*** Excerpted data ***
(* ===== verification/Core.v ===== *)
(** * The firmware's core: lunarcore/lunar/main.c

    What main.c does with the modules: a byte from the host goes to the detector of
    protocol_router.c until it knows the protocol, then to that protocol's parser; each frame is
    carried out on the radio and answered on the serial port; a packet from the radio goes to the
    host in its protocol. The driver of the radio is outside: its answers are the record
    [Answers] and the calls the list of outputs. main.c is not a program that compiles: it calls the
    modules under short names ([protocol_build_tx_done] for [build_tx_done]) and declares [Frame],
    [KissFrame], [Command] and [Protocol] anew beside theirs, with other layouts and numbers. The
    names are read here as those of the modules, so a [Command_Transmit] is the [COMMAND_TRANSMIT]
    of protocol.c. It leaves some variables without a value; those are the arguments [blank] (the
    answer to a ping and a reset) and [cfg] (the parameters of RNode). *)
From S2P Require Import Prelude Crc16 Protocol Router Kiss RNode PbMessage MeshSerial MeshHandler.

(** ** Data *)

Inductive RadioError :=
  | RadioError_None | RadioError_TxTimeout | RadioError_BusyTimeout | RadioError_RxTimeout
  | RadioError_CrcError | RadioError_Other.

(** What the radio does with the calls of one handler. *)
Record Answers := mkAnswers {
  a_configure : Protocol.RadioConfig -> bool;
  a_transmit : list Z -> RadioError;
  a_start_rx : bool;
  a_standby : bool
}.

Inductive output :=
  | Uart (bytes : list Z)
  | Configure (c : Protocol.RadioConfig)
  | Transmit (data : list Z)
  | StartRx
  | BleQueue (data : list Z)
  | BleNotify (n : Z).

Record Stats := mkCoreStats {
  tx_packets : Z; rx_packets : Z; tx_errors : Z; rx_errors : Z; protocol_switches : Z
}.

(** "1.0.0", "Config failed", "Unknown command". *)
Definition FIRMWARE_VERSION : list Z := [49; 46; 48; 46; 48].
Definition config_failed : list Z := [67; 111; 110; 102; 105; 103; 32; 102; 97; 105; 108; 101; 100].
Definition unknown_command : list Z := [85; 110; 107; 110; 111; 119; 110; 32; 99; 111; 109; 109; 97; 110; 100].

Section Core.
Context `{MeshModules}.
(** The hash rnode.c uses, the airtime it computes, the encoder of FromRadio packets. *)
Context (hash : list Z -> list Z) (airtime : RNodeConfig -> nat -> Z)
  (encode_fromradio : MeshHandler.MeshPacket -> option (list Z)).

Record LunarCore := mkCore {
  router : ProtocolRouter;
  meshcore_parser : FrameParser;
  meshtastic : MeshtasticHandler;
  rnode : RNodeHandler;
  core_stats : Stats;
  rx_active : bool;
  serial_protocol : Router.Protocol;
  meshtastic_rx_count : Z
}.

Definition lunar_core_new (items : list (list Z)) (node_id : Z) : LunarCore :=
  mkCore protocol_router_new frame_parser_new (meshtastic_handler_new items node_id) rnode_handler_new
    (mkCoreStats 0 0 0 0 0) false PROTOCOL_UNKNOWN 0.

Definition with_router (c : LunarCore) (r : ProtocolRouter) : LunarCore :=
  mkCore r (meshcore_parser c) (meshtastic c) (rnode c) (core_stats c) (rx_active c) (serial_protocol c)
    (meshtastic_rx_count c).
Definition with_frame_parser (c : LunarCore) (p : FrameParser) : LunarCore :=
  mkCore (router c) p (meshtastic c) (rnode c) (core_stats c) (rx_active c) (serial_protocol c)
    (meshtastic_rx_count c).
Definition with_meshtastic (c : LunarCore) (h : MeshtasticHandler) : LunarCore :=
  mkCore (router c) (meshcore_parser c) h (rnode c) (core_stats c) (rx_active c) (serial_protocol c)
    (meshtastic_rx_count c).
Definition with_rnode (c : LunarCore) (h : RNodeHandler) : LunarCore :=
  mkCore (router c) (meshcore_parser c) (meshtastic c) h (core_stats c) (rx_active c) (serial_protocol c)
    (meshtastic_rx_count c).
Definition with_core_stats (c : LunarCore) (s : Stats) : LunarCore :=
  mkCore (router c) (meshcore_parser c) (meshtastic c) (rnode c) s (rx_active c) (serial_protocol c)
    (meshtastic_rx_count c).
Definition with_rx (c : LunarCore) (b : bool) : LunarCore :=
  mkCore (router c) (meshcore_parser c) (meshtastic c) (rnode c) (core_stats c) b (serial_protocol c)
    (meshtastic_rx_count c).
Definition with_protocol (c : LunarCore) (p : Router.Protocol) : LunarCore :=
  mkCore (router c) (meshcore_parser c) (meshtastic c) (rnode c) (core_stats c) (rx_active c) p
    (meshtastic_rx_count c).
Definition with_ble_count (c : LunarCore) (n : Z) : LunarCore :=
  mkCore (router c) (meshcore_parser c) (meshtastic c) (rnode c) (core_stats c) (rx_active c) (serial_protocol c) n.

(** [stats.x++] *)
Definition count_tx (c : LunarCore) : LunarCore :=
  let s := core_stats c in
  with_core_stats c (mkCoreStats (u32 (tx_packets s + 1)) (rx_packets s) (tx_errors s) (rx_errors s) (protocol_switches s)).
Definition count_tx_error (c : LunarCore) : LunarCore :=
  let s := core_stats c in
  with_core_stats c (mkCoreStats (tx_packets s) (rx_packets s) (u32 (tx_errors s + 1)) (rx_errors s) (protocol_switches s)).
Definition count_rx (c : LunarCore) : LunarCore :=
  let s := core_stats c in
  with_core_stats c (mkCoreStats (tx_packets s) (u32 (rx_packets s + 1)) (tx_errors s) (rx_errors s) (protocol_switches s)).
Definition count_rx_error (c : LunarCore) : LunarCore :=
  let s := core_stats c in
  with_core_stats c (mkCoreStats (tx_packets s) (rx_packets s) (tx_errors s) (u32 (rx_errors s + 1)) (protocol_switches s)).
Definition count_switch (c : LunarCore) : LunarCore :=
  let s := core_stats c in
  with_core_stats c (mkCoreStats (tx_packets s) (rx_packets s) (tx_errors s) (rx_errors s) (u32 (protocol_switches s + 1))).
*** End of Excerpted data ***
Each line in the data above either holds "that" or does not. State how many do, as a bare number.

• Solution below: 2